In your reply, reproduce the lines from the first one below to the line containing "Open Scope Z_scope.", inclusive, exactly as they stand.

**Stored data:**
+ + + + +
(* ===== verification/CodecRpc.v ===== *)
(** * CodecRpc: proxy and stub together

    The end-to-end theorems of the codec component interface: a client that
    calls a method of the proxy gets what the OpenMAX adapter in the server
    answers to the same call. *)
From S2P Require Import Prelude Hdf HdfQueue Rpc Arrays CodecTypes CodecService CodecInstance.
From S2P Require Import CodecStub CodecStubFacts CodecProxy CodecProxyFacts.
Open Scope Z_scope.

Section connection.
Context {SB : Type} `{!Platform SB, !PlatformLaws SB} `{!HdfStatus, !HdfStatusLaws} {OMX : OmxTypes} {X : Type}.

(** The transport of a proxy is the dispatcher of its remote object. *)
Lemma remote_dispatch desc (S : behaviour request answer X) f :
  Dispatch (SB := SB) desc S f ->
  Dispatch desc S (CodecComponentTypeProxyCall (Some (mkProxy (Some (mkRemote desc (Some (Some f))))))).
Proof. done. Qed.

(** A remote object without a dispatcher refuses every call. *)
Lemma proxy_offline_dispatch desc (disp : option (option (Z -> nat -> nat -> M (World SB X) Z))) :
  (forall f, disp <> Some (Some f)) ->
  Dispatch (Q := request) (Ans := answer) desc offline
    (CodecComponentTypeProxyCall (Some (mkProxy (Some (mkRemote desc disp))))).
Proof.
  intros Hn. apply offline_dispatch; [exact AnsNone|]. intros id d r.
  destruct disp as [[f|]|]; [by destruct (Hn f) | done | done].
Qed.
End connection.

(** ** The proxy connected to the stub *)
Section rpc.
Context {SB : Type} `{!Platform SB, !PlatformLaws SB} `{!HdfStatus, !HdfStatusLaws} {OMX : OmxTypes}.
Context {A : Type} `{!OmxAdapter A, !OmxAdapterLaws SB A}.
Context (junk_buffer : OmxCodecBuffer) (junk_tunnel : OMX_TUNNELSETUPTYPE).
Implicit Types (w : World SB (CodecServer A)).

Definition stub_remote : HdfRemoteService (World SB (CodecServer A)) :=
  mkRemote codec_desc (Some (Some (CodecComponentTypeServiceOnRemoteRequest junk_buffer junk_tunnel))).
Definition stub_proxy : option (CodecComponentTypeProxy (World SB (CodecServer A))) :=
  Some (mkProxy (Some stub_remote)).

(** One remote call. *)
Definition remote_call (o : OutParams) (q : request) : M (World SB (CodecServer A)) (Z * answer) :=
  invoke CodecComponentTypeProxyConstruct stub_proxy o q.

Lemma remote_call_returns o q w :
  world_ok w -> request_wf q -> out_wf o q ->
  wp (remote_call o q) (returned (served (SB := SB)) q w) w.
Proof.
  intros Hw Hq Ho.
  exact (invoke_ok (served (SB := SB)) stub_remote (HD := remote_dispatch _ _ _ (stub_dispatch _ _)) w Hw o q Hq Ho).
Qed.

(** What [served] and [outcome] say together when no resource is short. *)
Lemma reliable_outcome q (x : CodecServer A) ret out x' :
  reliable SB -> outcome (served (SB := SB)) q x ret out x' ->
  exists n m ans, serve (received n q) x = (ret, ans, x') /\ (ret = HDF_SUCCESS -> out = recv_answer m ans).
Proof.
  intros Hrel Ho. inversion Ho; subst; try done;
    match goal with Hs : served _ _ _ _ _ |- _ => inversion Hs; subst; try done end.
  all: match goal with Hd : delivered _ _ |- _ => destruct Hd as [k [->|[]]]; [|done] end.
  - by exists k, 0%nat, ans.
  - by exists k, n, ans.
Qed.
(** C1: a remote call is transparent.  When no memory is refused, to the two ends
    or, in the form of shared memory, to the adapter, calling any
    method of the proxy with well-formed arguments returns (a buffer to allocate
    is of the shared memory type, [allocate_unshared_undefined] is about the
    others), the server's adapter has been called exactly once with the arguments
    of the call, the client gets the adapter's status and, on success, the
    adapter's results; both message buffers are recycled. *)
Theorem rpc_transparent o q w :
  reliable SB -> world_ok w -> request_wf q -> out_wf o q ->
  exists res w' n m ans,
    remote_call o q w = Some (res, w') /\
    serve (received n q) (w_svc w) = (res.1, ans, w_svc w') /\
    (res.1 = HDF_SUCCESS -> res.2 = recv_answer m ans) /\
    w_sbufs w' = w_sbufs w /\ world_ok w'.
Proof.
  intros Hrel Hw Hq Ho.
  destruct (wp_inv _ _ _ (remote_call_returns o q w Hw Hq Ho)) as (res & w' & Hr & Hs & Hok & _ & Hout).
  destruct (reliable_outcome _ _ _ _ _ Hrel Hout) as (n & m & ans & Hserve & Hans).
  by exists res, w', n, m, ans.
Qed.

(** C2: a call is performed at most once, whatever fails.  Even when memory or
    message space is refused at any point, or the adapter answers an allocation
    with the descriptor -1 because it got no shared memory, the call returns (a
    buffer to allocate is of the shared memory type), the server's state
    changes by at most one call of the adapter, a successful status means that
    the adapter succeeded and its results were delivered, every message buffer
    is recycled, and the memory of the two ends is as before, up to what the
    request keeps. *)
Theorem rpc_at_most_once o q w :
  world_ok w -> request_wf q -> out_wf o q ->
  exists res w',
    remote_call o q w = Some (res, w') /\
    (w_svc w' = w_svc w \/
     exists q' ret ans, delivered (SB := SB) q q' /\ serve q' (w_svc w) = (ret, ans, w_svc w')) /\
    (res.1 = HDF_SUCCESS -> exists q' m ans, delivered (SB := SB) q q' /\
       serve q' (w_svc w) = (HDF_SUCCESS, ans, w_svc w') /\ res.2 = recv_answer m ans) /\
    w_sbufs w' = w_sbufs w /\ keeps q (w_live w) (w_live w') /\ world_ok w'.
Proof.
  intros Hw Hq Ho.
  destruct (wp_inv _ _ _ (remote_call_returns o q w Hw Hq Ho)) as (res & w' & Hr & Hs & Hok & Hk & Hout).
  exists res, w'. split; [done|]. split; [|split; [|done]].
  - inversion Hout; subst; [by left|..];
      match goal with Hsv : served _ _ _ _ _ |- _ => inversion Hsv; subst; eauto 8 end.
  - intros Hret. inversion Hout; subst; try done.
    match goal with Hsv : served _ _ _ _ _ |- _ => inversion Hsv; subst; try done; eauto 8 end.
Qed.

(** Why a buffer to allocate must be of the shared memory type: for any other
    type an allocation that the adapter accepts has no defined behaviour, because
    the stub reads the payload at the number of the descriptor. *)
Lemma allocate_unshared_undefined o p b w :
  reliable SB -> world_ok w -> buffer_wf b -> bufferType b <> BUFFER_TYPE_AVSHARE_MEM_FD ->
  (forall n, (OmxAdapterAllocateBuffer (componentHandle (w_svc w)) p (recv_buffer n b) (adapter (w_svc w))).1.1 = 0) ->
  remote_call o (ReqAllocateBuffer p b) w = None.
Proof.
  intros Hrel [Hs HL] Hb Ht Hacc. unfold remote_call. cbn [invoke AllocateBuffer CodecComponentTypeProxyConstruct].
  apply undefined_now. unfold CodecComponentTypeProxyAllocateBuffer, with_sbufs.
  set (n := w_next w). assert (n <> S n) as Hdr by lia. pose proof (proj1 Hrel) as Hobt.
  apply undefined_later. unfold wp, HdfSbufTypedObtain at 1. rewrite Hobt.
  apply undefined_later. unfold wp, HdfSbufTypedObtain. rewrite Hobt. cbn [w_next w_sbufs w_live w_svc].
  change (mkWorld _ _ _ _) with (call_state (w_sbufs w) n (S n) sbuf_new sbuf_new (w_live w) (S (S n)) (w_svc w)).
  apply undefined_later. eapply (token_writes stub_remote); [done | | done]. intros sd1 Hv1. cbn [negb].
  apply undefined_later. eapply writes_item; [done | | done]. intros sd2 Hv2. cbn [negb].
  apply undefined_later. eapply buffer_writes; [done | done | | done]. intros sd3 Hv3. cbn [negb].
  rewrite Hv2, Hv1, sbuf_view_new in Hv3. cbn [app] in Hv3.
  apply undefined_now. cbn [CodecComponentTypeProxyCall stub_proxy remote stub_remote].
  apply undefined_later, wp_deref with (a := mkProxy (Some stub_remote)); [done|]. cbn [remote stub_remote].
  unfold CodecComponentTypeServiceOnRemoteRequest.
  apply undefined_later. eapply wp_check_token; [done | exact Hv3 |]. intros sd4 Hv4. cbn [negb].
  eapply handle_AllocateBuffer_unshared; [done.. | | exact Hv4 | apply Hacc].
  eapply bounded_le; [exact HL | lia].
Qed.

(** ** Sessions *)

(** A client that makes calls one after the other. *)
Fixpoint session (cs : list (OutParams * request)) : M (World SB (CodecServer A)) (list (Z * answer)) :=
  match cs with
  | [] => mret []
  | (o, q) :: cs' => res ← remote_call o q; rs ← session cs'; mret (res :: rs)
  end.

(** The same calls made directly on the adapter. *)
Inductive direct : list request -> CodecServer A -> list (Z * answer) -> CodecServer A -> Prop :=
  | direct_nil x : direct [] x [] x
  | direct_cons q qs n m ret ans out x x1 x2 rs :
      serve (received n q) x = (ret, ans, x1) ->
      (ret = HDF_SUCCESS -> out = recv_answer m ans) ->
      direct qs x1 rs x2 ->
      direct (q :: qs) x ((ret, out) :: rs) x2.

(** C25: a sequence of remote calls with well-formed arguments, allocations being
    of shared memory, is the same sequence of adapter calls, in the same order,
    and leaves no message buffer behind. *)
Theorem session_refines_direct cs w :
  reliable SB -> world_ok w ->
  Forall (fun c => request_wf c.2 /\ out_wf c.1 c.2) cs ->
  exists rs w', session cs w = Some (rs, w') /\
    direct (map snd cs) (w_svc w) rs (w_svc w') /\ w_sbufs w' = w_sbufs w /\ world_ok w'.
Proof.
  intros Hrel Hw Hcs. revert w Hw. induction Hcs as [|[o q] cs [Hq Ho] _ IH]; intros w Hw.
  { exists [], w. split_and!; try done. constructor. }
  cbn in Hq, Ho. pose proof (remote_call_returns o q w Hw Hq Ho) as Hc.
  apply wp_inv in Hc as (res & w1 & Hr & Hs & Hok & _ & Hout).
  destruct (reliable_outcome _ _ _ _ _ Hrel Hout) as (n & m & ans & Hserve & Hans).
  destruct (IH w1 Hok) as (rs & w2 & Hses & Hdir & Hs2 & Hok2).
  exists (res :: rs), w2. cbn. unfold mbind, M_bind. rewrite Hr, Hses. split; [done|].
  split; [|by rewrite Hs2]. destruct res. by eapply direct_cons.
Qed.
End rpc.

(** Without a dispatcher a method returns [HDF_ERR_INVALID_OBJECT] (or
    fails for lack of memory), changes nothing and recycles its buffers. *)
Lemma proxy_offline `{!Platform SB, !PlatformLaws SB} `{!HdfStatus, !HdfStatusLaws} {OMX : OmxTypes}
    {X} desc (disp : option (option (Z -> nat -> nat -> M (World SB X) Z))) o q (w : World SB X) :
  (forall f, disp <> Some (Some f)) -> world_ok w -> request_wf q -> out_wf o q ->
  exists res w',
    invoke CodecComponentTypeProxyConstruct (Some (mkProxy (Some (mkRemote desc disp)))) o q w = Some (res, w') /\
    res.1 <> HDF_SUCCESS /\ (reliable SB -> res.1 = HDF_ERR_INVALID_OBJECT) /\
    w_sbufs w' = w_sbufs w /\ w_svc w' = w_svc w /\ keeps q (w_live w) (w_live w') /\ world_ok w'.
Proof.
  intros Hn Hw Hq Ho.
  pose proof (invoke_ok offline (mkRemote desc disp) (HD := proxy_offline_dispatch _ _ Hn) w Hw o q Hq Ho) as Hc.
  apply wp_inv in Hc as (res & w' & Hr & Hs & Hok & Hk & Hout). exists res, w'.
  pose proof invalid_object_error.
  inversion Hout; subst; try match goal with Hsv : offline _ _ _ _ _ |- _ => destruct Hsv end;
    split_and!; congruence || done.
Qed.

(** ** The theorems at concrete inputs *)
Definition zero_buffer : OmxCodecBuffer :=
  mkOmxCodecBuffer 0 0 [0; 0; 0; 0] BUFFER_TYPE_VIRTUAL_ADDR (PMem (Mem 0 [1; 2; 3])) 3 3 3 0 0 0 0 0.
Definition zero_tunnel : OMX_TUNNELSETUPTYPE := mkTunnelSetup 0 0.
Definition zero_out : OutParams := mkOutParams [] 0 [0; 0].

Abbreviation log_rpc := (remote_call (A := omx_log) zero_buffer zero_tunnel zero_out).

Lemma zero_buffer_wf : buffer_wf zero_buffer.
Proof.
  split_and!; try done. intros _. cbn. by eexists.
Qed.

(** A command reaches the adapter with its arguments and the component handle. *)
Example send_command_runs :
  (fun p => (p.1, adapter (w_svc p.2), w_sbufs p.2, w_live p.2)) <$> log_rpc (ReqSendCommand 1 2 [3; 4]) world0 =
  Some (0, AnsNone, [(42, ReqSendCommand 1 2 [3; 4])], ∅, ∅).
Proof. vm_compute. reflexivity. Qed.

(** A structure comes back as the adapter changed it. *)
Example get_parameter_runs :
  fst <$> log_rpc (ReqGetParameter 1 [1; 2; 3; 4]) world0 = Some (0, AnsInt8s [1; 7; 3; 7]).
Proof. vm_compute. reflexivity. Qed.

(** An allocation of shared memory answers with its descriptor; one of another
    type, which the adapter accepts as well, brings the server down. *)
Definition shared_request : OmxCodecBuffer := set_bufferLen 0 (set_bufferType BUFFER_TYPE_AVSHARE_MEM_FD zero_buffer).
Example allocate_shared_runs :
  (fun p => match p.1.2 with AnsBuffer b => (p.1.1, buffer b, bufferLen b) | _ => (-1, PNull, 0) end) <$>
    log_rpc (ReqAllocateBuffer 1 shared_request) world0 = Some (0, PInt 11, 4).
Proof. vm_compute. reflexivity. Qed.
Example allocate_unshared_crashes : log_rpc (ReqAllocateBuffer 1 zero_buffer) world0 = None.
Proof. vm_compute. reflexivity. Qed.

Lemma rpc_transparent_witness :
  exists res w' n m ans,
    log_rpc (ReqUseBuffer 1 zero_buffer) world0 = Some (res, w') /\
    serve (received n (ReqUseBuffer 1 zero_buffer)) (w_svc world0) = (res.1, ans, w_svc w') /\
    (res.1 = HDF_SUCCESS -> res.2 = recv_answer m ans) /\
    w_sbufs w' = w_sbufs world0 /\ world_ok w'.
Proof.
  apply (rpc_transparent zero_buffer zero_tunnel zero_out (ReqUseBuffer 1 zero_buffer) world0);
    [exact queue_reliable | exact world0_ok | exact zero_buffer_wf | done].
Defined.

Lemma rpc_at_most_once_witness :
  exists res w',
    log_rpc (ReqGetParameter 1 [1; 2]) world0 = Some (res, w') /\
    (w_svc w' = w_svc world0 \/
     exists q' ret ans, delivered (ReqGetParameter 1 [1; 2]) q' /\
       serve q' (w_svc world0) = (ret, ans, w_svc w')) /\
    (res.1 = HDF_SUCCESS -> exists q' m ans, delivered (ReqGetParameter 1 [1; 2]) q' /\
       serve q' (w_svc world0) = (HDF_SUCCESS, ans, w_svc w') /\ res.2 = recv_answer m ans) /\
    w_sbufs w' = w_sbufs world0 /\
    keeps (ReqGetParameter 1 [1; 2]) (w_live world0) (w_live w') /\ world_ok w'.
Proof.
  apply (rpc_at_most_once zero_buffer zero_tunnel zero_out (ReqGetParameter 1 [1; 2]) world0);
    [exact world0_ok | done | done].
Defined.

Definition four_calls : list (OutParams * request) :=
  [(zero_out, ReqSendCommand 0 2 []); (zero_out, ReqAllocateBuffer 1 shared_request);
   (zero_out, ReqComponentRoleEnum 2 0); (zero_out, ReqGetState)].

Lemma session_refines_direct_witness :
  exists rs w', session (A := omx_log) zero_buffer zero_tunnel four_calls world0 = Some (rs, w') /\
    direct (map snd four_calls) (w_svc world0) rs (w_svc w') /\
    w_sbufs w' = w_sbufs world0 /\ world_ok w'.
Proof.
  apply (session_refines_direct zero_buffer zero_tunnel four_calls world0);
    [exact queue_reliable | exact world0_ok |].
  repeat (constructor; [by first [split_and! | split; [split; [split_and!; done | done] | done]]|]). constructor.
Defined.

Lemma proxy_offline_witness :
  exists res w',
    invoke CodecComponentTypeProxyConstruct (Some (mkProxy (Some (mkRemote codec_desc (Some None)))))
      zero_out ReqGetState world0 = Some (res, w') /\
    res.1 <> HDF_SUCCESS /\ (reliable (list item) -> res.1 = HDF_ERR_INVALID_OBJECT) /\
    w_sbufs w' = w_sbufs world0 /\ w_svc w' = w_svc world0 /\
    keeps ReqGetState (w_live world0) (w_live w') /\ world_ok w'.
Proof.
  apply (proxy_offline codec_desc (Some None) zero_out ReqGetState world0);
    [done | exact world0_ok | done | done].
Defined.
+ + + + +
**Exercise response:**
(* ===== verification/CodecRpc.v ===== *)
(** * CodecRpc: proxy and stub together

    The end-to-end theorems of the codec component interface: a client that
    calls a method of the proxy gets what the OpenMAX adapter in the server
    answers to the same call. *)
From S2P Require Import Prelude Hdf HdfQueue Rpc Arrays CodecTypes CodecService CodecInstance.
From S2P Require Import CodecStub CodecStubFacts CodecProxy CodecProxyFacts.
Open Scope Z_scope.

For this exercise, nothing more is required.